Para os jovens de hoje estudar é castigo. Textos maiores que um page down são ilegíveis. Fazer conta sem o celular é coisa de nerd. Ler é passatempo de trouxa. Que pai consegue incentivar seu filho a estudar quando este lembra-lhe que o presidente é semi-analfabeto?

Agravando mais ainda o quadro, Mooney e Kirshenbaum lembram que reverter este processo leva tempo: “Uma mudança na administração não conserta os problemas citados, que incluem a marginalização da ciência pela mídia, a constante separação entre ciência e religião e uma cultura americana que frequentemente questiona o valor do intelecto e até glorifica a estupidez.”

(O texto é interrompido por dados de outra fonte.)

(* ===== verification/Frame.v ===== *)
(** * What the operations of a StateDB leave alone

    The set of destructed addresses changes only where an object replaces
    another one, and the journal entry made there tells how to undo it.  Both
    facts hold of every run, whatever the tries and the database do, and are
    proved along the structure of the code: [framed] has one rule per
    construct. *)
From S2P Require Import Prelude Errors Geth AccessList StateOps Prefetcher.
From S2P Require Import StateData StateObject StateDB StateView StateReads Revert Undo Snapshot.
Local Open Scope Z_scope.

Section frame.
Context `{RlpOps, CryptoOps, CommonOps, TrieOps, !DatabaseOps, SnapOps, RangeOps, SchedOps}.

Abbreviation S_ := (stateM StateDB error).
Abbreviation O_ := (stateM (StateDB * stateObject) error).

Definition plain (e : journalEntry) : Prop :=
  match e with resetObjectChange _ _ => False | _ => True end.

#[export] Instance plain_dec e : Decision (plain e).
Proof. destruct e; simpl; apply _. Defined.

(** How many entries dirty an address, and how often the journal counts it. *)
Definition dirtying (a : bytes) (es : list journalEntry) : nat :=
  length (filter (λ e, dirtied e = Some a) es).
Definition dirty_count (a : bytes) (j : journal) : Z := default 0 (dirties j !! a).

Lemma dirtying_app a es es' : dirtying a (es ++ es') = (dirtying a es + dirtying a es')%nat.
Proof. unfold dirtying. by rewrite filter_app, length_app. Qed.

Lemma dirtying_cons a e es :
  dirtying a (e :: es) = ((if decide (dirtied e = Some a) then 1 else 0) + dirtying a es)%nat.
Proof. unfold dirtying. rewrite filter_cons. by case_decide. Qed.

Lemma dirty_count_bump a b m : default 0 (bump b m !! a) = default 0 (m !! a) + if decide (a = b) then 1 else 0.
Proof.
  unfold bump. case_decide as E; [subst b; by rewrite lookup_insert_eq|].
  rewrite lookup_insert_ne by done. lia.
Qed.

(** Nothing is destructed, and only plain entries are added, which are counted. *)
Record frame (t t' : StateDB) : Prop := {
  fr_destruct : stateObjectsDestruct t' = stateObjectsDestruct t;
  fr_entries : ∃ new, entries (jrnl t') = entries (jrnl t) ++ new ∧ Forall plain new
    ∧ ∀ a, dirty_count a (jrnl t) + Z.of_nat (dirtying a new) ≤ dirty_count a (jrnl t')
}.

Nossa sociedade hoje presta pouca reverência à inteligência. Antes, achincalha-a. Prefere a burrice, orgulha-se da estupidez. Ri de suas notas baixas, não se envergonha por repetir de ano e prefere uma faculdade medíocre. Obviamente confirma seu destino com um emprego caquético e uma vida esquecível e lamentável.

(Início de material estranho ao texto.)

(* ===== verification/IteratorSpec.v ===== *)
(** * What the node iterator visits

    The stack of a [nodeIterator] stands for the part of the walk of the tree
    (Walk.v) that is still to come.  [Next] takes its first element, whatever is
    loaded, cached or resolved on the way; a node that cannot be loaded is
    reported and can be asked for again. *)
From S2P Require Import Prelude Errors Geth Encoding Node Mpt MptFacts Tracer Reader.
From S2P Require Import Trie Repr Refine Hasher TrieSpec Iterator Walk.
Local Open Scope nat_scope.

(** The two ways of reading a node agree. *)
Definition decodes (rd : trieReader) `{RlpOps, CryptoOps} : Prop := ∀ path h,
  match nodeBlob rd path h with
  | Ok blob => ∀ n, decodeNode (Some h) blob = Ok n → n ≠ nilNode → reader_node rd path h = Ok n
  | Err e => missing e → ∃ e', reader_node rd path h = Err e' ∧ missing e'
  | _ => True
  end.

Section spec.
Context `{RlpOps, CryptoOps, !RlpLaws, !CryptoLaws}.
Context (full : bool) (rd : trieReader) (Hrd : decodes rd).

(** A resolver may have nothing, or nothing one can use; what it has otherwise
    is the node asked for. *)
Definition honest (r : option NodeResolver) : Prop :=
  match r with
  | None => True
  | Some r => ∀ owner path t, wf t → let b := r owner path (keccak256 (tenc t)) in
      b = [] ∨ b = tenc t ∨ ∃ e, decodeNode (Some (keccak256 (tenc t))) b = Err e
  end.

(** The iterator works on this reader. *)
Definition reads_from (it : nodeIterator) : Prop :=
  t_reader (it_trie it) = rd ∧ honest (it_resolver it).

(** ** Nodes and items *)

Definition item_repr (root : bool) (x : item) (n : node) : Prop :=
  match x with INode t => repr full rd true root t n | IVal v => n = valueNode v end.
Definition slot_repr (ox : option item) (n : node) : Prop :=
  match ox with Some x => item_repr false x n | None => n = nilNode end.

(** Nodes referred to by hash, and the root, have one. *)
Definition item_hash (root : bool) (x : item) : bytes :=
  match x with
  | INode t => if root || bool_decide (32 ≤ length (tenc t)) then keccak256 (tenc t) else zeroHash
  | IVal _ => zeroHash
  end.

Lemma BytesToHash_keccak b : BytesToHash (keccak256 b) = keccak256 b.
Proof. apply BytesToHash_id, keccak256_length. Qed.

Lemma full_slots root cs ov ncs fl :
  repr full rd true root (TFull cs ov) (fullNode ncs fl) → length cs = 16 →
  Forall2 slot_repr (full_items cs ov) ncs.
Proof.
  intros Hr Hlen. inversion Hr as [| |? ? ? ? ncs' ? _ Hl Hcs Hnil|]; subst. simpl in Hcs.
  unfold full_items. apply Forall2_app.
  - apply Forall2_same_length_lookup. rewrite length_map. split; [done|]. intros i ox n Hox Hn.
    change (map (option_map INode) cs) with (option_map INode <$> cs) in Hox.
    rewrite list_lookup_fmap in Hox. destruct (cs !! i) as [[c|]|] eqn:Hc; try done; injection Hox as <-.
    + by apply (Hcs i c n).
    + by apply (Hnil i n).
  - constructor; [|constructor]. by destruct ov.
Qed.

Lemma item_repr_not_nil root x n : item_repr root x n → n ≠ nilNode.
Proof. destruct x as [t|v]; simpl; [|by intros ->]. by destruct 1. Qed.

É esse, infelizmente, o retrato e o destino de um país que zela por sua idiotice, protege-a e cuida de expandi-la e perpetuá-la, elege um pária, reelege um iletrado e ainda corre o risco de substituí-lo por uma doutora fake – em todos os sentidos.

6 pensamentos em “A celebração da ignorância”

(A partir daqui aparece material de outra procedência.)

Lemma differenceLoop_spec fuel : ∀ it ea ba aa eb bb ab,
  shows (di_b it) eb → subtree (I := B) eb bb → iters (di_b it) bb ab → by_path (eb :: bb ++ ab) →
  behind it ea ba aa (eb :: bb ++ ab) →
  length (ba ++ aa) + length (bb ++ ab) < fuel →
  ∃ it' r, differenceLoop fuel it = (it', Ok r) ∧ yields_next it' r (eb :: bb ++ ab).
Proof.
  induction fuel as [|fuel IH]; intros it ea ba aa eb bb ab Hb Hsubb Hib Hsb [Heof Herr Ha Hsuba Hia Hsa Hlen Hin] Hf; [lia|].
  destruct (compareNodes_shows (di_a it) (di_b it) ea eb Ha Hb) as (c & Ec & Hc).
  cbn [differenceLoop]. unfold lift at 1. mred. rewrite Ec. destruct c.
  - (* equal: both move on *)
    subst eb. pose proof Ha as (_ & _ & Hh & _). rewrite Hh.
    set (d := bool_decide (e_hash ea = zeroHash)).
    assert (d = false → bb = ba) as Hd.
    { unfold d. rewrite bool_decide_eq_false. intros Hne. symmetry. by apply (Hsub ea). }
    set (pb := if d then bb ++ ab else ab). set (pa := if d then ba ++ aa else aa).
    destruct (skipped_in ea ba aa d bb ab pb pa Hd Hsa Hsb eq_refl eq_refl Hin) as (Hin' & Hm & Hspb & Hspa & Hlb & Hla).
    destruct (Next_law (di_b it) bb ab d Hib) as (b' & rb & Eb & Hb'). fold pb in Hb'.
    unfold next_b, on_part. mred. rewrite Eb. destruct pb as [|eb' pb'] eqn:Epb.
    { destruct Hb' as (-> & He & _). eexists _, _. split; [reflexivity|]. unfold yields_next. rewrite Hm.
      split; [done|]. unfold di_Error. simpl. by rewrite Herr. }
    destruct Hb' as (-> & _ & Hb' & bb' & ab' & -> & Hsubb' & Hib'). unfold modify, next_a, on_part. mred. simpl.
    destruct (Next_law (di_a it) ba aa d Hia) as (a' & ra & Ea & Ha'). fold pa in Ha'. rewrite Ea.
    destruct pa as [|ea' pa'] eqn:Epa.
    + destruct Ha' as (-> & He & _). mred. eexists _, _. split; [reflexivity|].
      assert (∀ x, x ∈ eb' :: bb' ++ ab' → x ∉ la) as Hnone by (intros x Hx; rewrite Hin' by done; by apply not_elem_of_nil).
      unfold yields_next. rewrite Hm.
      pose proof (yields_here (set_eof (set_a a' (incr_count (set_b b' it)))) eb' bb' ab' Hb' Hib' Hspb) as Hy.
      unfold yields_next in Hy. rewrite missing_in_keep in * by (apply Hnone; by left).
      destruct Hy as (? & ? & l' & ? & ? & ?); [by apply Hnone; left| |].
      { left. split_and!; [done|done|]. intros x Hx. apply Hnone. by right. }
      split_and!; [done|done|]. exists l'. split_and!; [done|done|]. simpl in *. lia.
    + destruct Ha' as (-> & He & Ha' & ba' & aa' & -> & Hsuba' & Hia'). mred.
      edestruct (IH (incr_count (set_a a' (incr_count (set_b b' it)))) ea' ba' aa' eb' bb' ab')
        as (it' & r & E & Hy); [done|done|done|done| | |].
      { split; try done. simpl in Hla. lia. }
      { simpl in Hla, Hlb. lia. }
      exists it', r. split; [exact E|]. unfold yields_next in *. rewrite Hm.
      destruct (missing_in (eb' :: bb' ++ ab')) as [|x rest]; [done|].
      destruct Hy as (? & ? & l' & ? & ? & ?). split_and!; [done|done|]. exists l'.
      split_and!; [done|done|]. simpl in *. lia.
  - (* the first is before the second *)
    destruct Hc as [Hne Hlt].
    assert (∀ x, x ∈ eb :: bb ++ ab → x ≠ ea) as Hnea.
    { intros x Hx ->. apply elem_of_cons in Hx as [->|Hx]; [done|]. apply Hlt. by eapply by_path_lt. }
    destruct (Next_law (di_a it) ba aa true Hia) as (a' & ra & Ea & Ha'). unfold next_a, on_part. mred. rewrite Ea.
    destruct (ba ++ aa) as [|ea' pa'] eqn:Epa.
    + destruct Ha' as (-> & He & _). unfold modify. mred. eexists _, _. split; [reflexivity|].
      assert (∀ x, x ∈ eb :: bb ++ ab → x ∉ la) as Hnone.
      { intros x Hx. rewrite Hin by done. intros ->%list_elem_of_singleton. by apply (Hnea ea). }
      apply yields_here; try done; [apply Hnone; by left|]. left. split_and!; [done|done|].
      intros x Hx. apply Hnone. by right.
    + destruct Ha' as (-> & He & Ha' & ba' & aa' & -> & Hsuba' & Hia'). unfold modify. mred.
      apply (IH _ ea' ba' aa' eb bb ab); try done; [|simpl in Hf; lia].
      split; try done; [by eapply by_path_cons|simpl in Hlen; lia|]. intros x Hx. rewrite Hin by done.
      rewrite (elem_of_cons _ x ea). pose proof (Hnea x Hx). naive_solver.
  - (* the second is before the first *)
    destruct Hc as [Hne Hlt]. eexists _, _. split; [reflexivity|].
    assert (eb ∉ la) as Heb.
    { rewrite Hin by by left. intros [->|Hx]%elem_of_cons; [done|]. apply Hlt. by eapply by_path_lt. }
    apply yields_here; try done. right. exists ea, ba, aa. split; try done.
    intros x Hx. apply Hin. by right.
Qed.

Lemma di_Next_spec fuel it l d :
  differs it l → length la + length l < fuel →
  ∃ it' r, di_Next fuel d it = (it', Ok r) ∧ yields_next it' r l.
Proof.
  intros (below & after & Hib & -> & Hs & Hst) Hf.
  destruct (Next_law (di_b it) below after true Hib) as (b' & rb & Eb & Hb').
  unfold di_Next, next_b, on_part, gets. mred. rewrite Eb.
  destruct (below ++ after) as [|eb pb] eqn:Epb.
  - destruct Hb' as (-> & He & _). eexists _, _. split; [reflexivity|]. split; [done|].
    unfold di_Error. simpl. destruct Hst as [(_ & -> & _)|(ea & ba & aa & [])]; [done|]. by rewrite behind_err0.
  - destruct Hb' as (-> & _ & Hb' & bb & ab & -> & Hsub' & Hib'). unfold modify. mred. simpl.
    destruct Hst as [(He & Herr & Hnone)|(ea & ba & aa & Hbe)].
    + rewrite He. eexists _, _. split; [reflexivity|]. apply yields_here; try done; [apply Hnone; by left|].
      left. split_and!; [done|done|]. intros x Hx. apply Hnone. by right.
    + pose proof (behind_eof _ _ _ _ _ Hbe) as ->.
      apply (differenceLoop_spec fuel _ ea ba aa eb bb ab); try done; [by destruct Hbe|].
      simpl in Hf. pose proof (behind_len _ _ _ _ _ Hbe). lia.
Qed.

Lemma visit_all_difference fuel rounds : ∀ it l,
  differs it l → length la + length l < fuel → length (missing_in l) < rounds →
  visit_all (IterOps0 := difference_iter_ops fuel) rounds it = Ok (missing_in l, None).
Proof.
  induction rounds as [|rounds IH]; intros it l Hd Hf Hr; [lia|].
  destruct (di_Next_spec fuel it l true Hd Hf) as (it' & r & E & Hy). cbn [visit_all].
  change (ni_Next true it) with (di_Next fuel true it). rewrite E. unfold yields_next in Hy.
  destruct (missing_in l) as [|x rest].
  - destruct Hy as [-> He]. mred. cbn [ni_Error difference_iter_ops]. by rewrite He.
  - destruct Hy as (-> & (Hp & Hl & Hh & Hb) & l' & <- & Hd' & Hlen). mred.
    cbn [ni_Leaf ni_LeafBlob ni_Path ni_Hash difference_iter_ops]. rewrite Hp, Hl, Hh.
    simpl in Hr. destruct x as [p lf h v]. cbn [e_leaf e_blob e_path e_hash] in *.
    destruct lf; [rewrite Hb|]; mred; (rewrite (IH it' l' Hd') by lia); mred; congruence.
Qed.

(** [NewDifferenceIterator] moves the first iterator to its first entry. *)
Lemma NewDifferenceIterator_spec a b ba aa bb ab :
  iters a ba aa → ba ++ aa = la → la ≠ [] → by_path la → iters b bb ab → by_path (bb ++ ab) →
  ∃ it, NewDifferenceIterator a b = Ok it ∧ differs it (bb ++ ab).
Proof.
  intros Hia E Hne Hsa Hib Hsb. destruct (Next_law a ba aa true Hia) as (a' & r & Ea & Ha').
  unfold NewDifferenceIterator. rewrite Ea, E in *. destruct la as [|ea l] eqn:El; [done|].
  destruct Ha' as (-> & He & Hat & b' & a2 & -> & Hsu & Hia'). mred. eexists. split; [reflexivity|].
  exists bb, ab. split_and!; [done|done|done|]. right. exists ea, b', a2.
  split; simpl; rewrite ?El; try done; simpl; lia.
Qed.
End difference.

(** ** Node iterators *)

Section tries.
Context `{RlpOps, CryptoOps, !RlpLaws, !CryptoLaws}.
Context (schedule : list nat) (Hsch : schedule ≡ₚ seq 0 16).

Definition entry_of_item (qy : bytes * item) : entry :=
  let '(q, y) := qy in
  match y with
  | INode _ => MkEntry q false (item_hash (bool_decide (q = [])) y) []
  | IVal v => MkEntry q true (item_hash (bool_decide (q = [])) y) v
  end.

Section one.
Context (rd : trieReader) (Hrd : decodes rd).
Context (m : gmap bytes bytes) (Hroot : m ≠ ∅ → map_root m ≠ EmptyRootHash).

Definition node_iter_laws : IterLaws nodeIterator (IterOps0 := node_iter_ops schedule).
Proof.
  refine {|
    subtree e l := ∃ q y, (q, y) ∈ root_walk m ∧ e = entry_of_item (q, y)
                     ∧ l = entry_of_item <$> walk_children q (children y);
    iters it bl al := ∃ below after, iterates true rd m it below after
                        ∧ (∀ x, x ∈ below ++ after → x ∈ root_walk m)
                        ∧ bl = entry_of_item <$> below ∧ al = entry_of_item <$> after |}.
  intros it bl al d (below & after & Hi & Hin & -> & ->).
  destruct (Next_lemma true rd Hrd schedule Hsch m Hroot it below after d Hi) as (it' & r & E & Hmv).
  exists it', r. split; [exact E|].
  replace (if d then (entry_of_item <$> below) ++ (entry_of_item <$> after) else entry_of_item <$> after)
    with (entry_of_item <$> (if d then below ++ after else after)) by (destruct d; by rewrite ?fmap_app).
  assert (∀ x, x ∈ (if d then below ++ after else after) → x ∈ root_walk m) as Hin'.
  { intros x Hx. apply Hin. destruct d; [done|]. apply elem_of_app. by right. }
  destruct (if d then below ++ after else after) as [|[q y] rest].
  - destruct Hmv as (-> & He & Hi'). simpl. split_and!; [done|unfold it_Error; by rewrite He|].
    by exists [], [].
  - destruct Hmv as [(-> & Hv & after' & -> & Hi')|(_ & ? & _)]; [|done].
    destruct (visits_access rd true it' q y Hv) as (Hp & He & Hh & Hl & Hval). rewrite fmap_cons.
    split_and!; [done|done| |].
    + unfold shows. cbn [ni_Path ni_Leaf ni_Hash ni_LeafBlob node_iter_ops]. rewrite Hp, Hl, Hh.
      destruct y as [t|v]; [done|]. destruct (Hval v eq_refl) as [_ Hb]. by split_and!.
    + exists (entry_of_item <$> walk_children q (children y)), (entry_of_item <$> after'). rewrite fmap_app.
      split_and!; [done|exists q, y; split; [apply Hin'; by left|done]|]. eexists _, _. split; [exact Hi'|].
      split; [|done]. intros x Hx. apply Hin'. by right.
Defined.

(** The entries a node iterator over [m] goes through. *)
Definition node_entries : list entry := entry_of_item <$> root_walk m.

Lemma node_entries_by_path : map_ok m → by_path node_entries.
Proof.
  intros Hok. unfold by_path, node_entries. rewrite <- list_fmap_compose.
  replace (e_path ∘ entry_of_item <$> root_walk m) with (root_walk m).*1; [by apply root_walk_sorted|].
  apply list_fmap_ext. intros ? [q []] _; done.
Qed.

Lemma NodeIterator_iters hs T :
  t_reader T = rd → holds_map true hs m T →
  ∃ T' it b a, NodeIterator schedule [] T = (T', Ok it) ∧ @iters _ _ node_iter_laws it b a ∧ b ++ a = node_entries.
Proof.
  intros Hr Hm. destruct (NodeIterator_lemma true rd Hrd schedule Hsch m Hroot hs [] T Hr Hm)
    as (T' & it & E & Hd & _).
  assert (walk_from m [] = root_walk m) as Ew.
  { unfold walk_from. apply list_filter_all, Forall_forall. intros [[|x q] y] _; done. }
  destruct Hd as [below after Hi Hl|]; [|done]. rewrite Ew in Hl.
  exists T', it, (entry_of_item <$> below), (entry_of_item <$> after). split_and!; [done| |].
  - exists below, after. split_and!; try done. by rewrite <- Hl.
  - unfold node_entries. by rewrite <- fmap_app, <- Hl.
Qed.
End one.

(** Without hash collisions between two tries, entries with the same path and
    hash have the same below. *)
Lemma node_subtrees_agree ra Hda ma Hra rb Hdb mb Hrb e l l' :
  (∀ q t t', (q, INode t) ∈ root_walk ma → (q, INode t') ∈ root_walk mb →
     keccak256 (tenc t) = keccak256 (tenc t') → t = t') →
  @subtree _ _ (node_iter_laws ra Hda ma Hra) e l → @subtree _ _ (node_iter_laws rb Hdb mb Hrb) e l' →
  e_hash e ≠ zeroHash → l = l'.
Proof.
  intros Hnc (q & y & Hy & -> & ->) (q' & y' & Hy' & E & ->) Hh.
  destruct y as [t|v]; [|done]. destruct y' as [t'|v']; [|done].
  injection E as -> Eh. simpl in Hh. destruct (bool_decide (q' = []) || _) eqn:E1 in Hh; [|done].
  destruct (bool_decide (q' = []) || bool_decide (32 ≤ length (tenc t'))) eqn:E2; rewrite E1 in Eh.
  - by rewrite (Hnc q' t t' Hy Hy' Eh).
  - by rewrite Eh in Hh.
Qed.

  1. Quanto a questão da leitura, um caso prático.
    Eu tinha acabado de mudar, caixas por tudo quanto é canto do apartamento. A minha sócia e a filha apareceram para dar uma ajuda.
    A menina de 12 anos, aluna de um dos melhores colégos de São Paulo, abriu uma caixa cheia de livros, pegou um exemplar de “Eu, Robô”, lançou um olhar como se eu fosse um marciano, e mandou a pergunta: “Por que você comprou esse livro se existe o filme?”

  2. Olá Rodolfo,
    Concordo com todo o suco que tirei de seu post (que merece, aliás, uma versão para teenagers…). Como seu leitor assíduo, gostaria de fazer uma ponderação: ele perde força por atacar de forma desproporcional as figuras do presidente e de sua candidata. Dessa forma o artigo é suscetível a interpretações e filtros partidários, quando ele poderia ter força inclusive em meios do próprio governo. O que seria muito bom. Do ponto de vista de quem milita pela gestão do conhecimento e inteligência coletiva, isso me incomoda por erigir uma barreira desnecessária à reflexão que pode decorrer da leitura do seu pensamento.

  3. Sérgio,
    concordo contigo na medida em que a distância entre o conhecimento e a sociedade é um fenômeno apartidário e independente de ideologia.
    Minhas críticas a Lula são apenas com relação ao fato de ele fazer apologia à ignorância e achar lindo ser burro.
    Abraço, Rodolfo.

  4. é uma questão cultural.
    Aqui em Petrolina PE / Juazeiro BA, prefeituras pagam mais de R$20.000,00 por bandas de “forró” elétrico que entoam refrões de sucesso como: beber cair levantar; eu sou raparigueiro e gosto de vaquejada…, chupa, chupa, chupa que é de uva (obs. a camisinha é de uva!) para multidões, sobretudo no São João. Clara apologia ao alcoolisno enquanto a propaganda diz outra coisa, além de Milhares de crianças e pré adolescentes rebolando vulgarmente, despertando a virilidade mais cedo, sem equilibrio e base familiar para uma formação regular aceitável. Conheço vários políticos na região de linguagem truculenta, completamente desfavorecidos de leitura.
    enfim…
    eu acho que Lula tem um pedaço da lingua preso !!

  5. País diferenciado

    Ainda não havia me dado conta de como os dois assuntos mais comentados ultimamente estavam tão intimamente relacionados. De um lado, os moradores de Higienópolis rechaçaram a construção de uma estação de Metrô em seus domínios, sob a alegação de……

  6. Bem, não concordo muito com o seu texto…mas precisaria de outro texto, maior ou igual para refutar as suas idéias. Resumidamente, voce coloca toda a culpa pelos jovens não quererem estudar em cima do Lula, que ficou oito anos no poder e esquece que o Brasil teve outros 503 anos na mão de uma elite que, decididamente, não quer ver pobre estudando. A atitude dele não foi correta, mas tem parcela infima, comparada com o que se fez, ou deixou de fazer em prol da educação até hoje.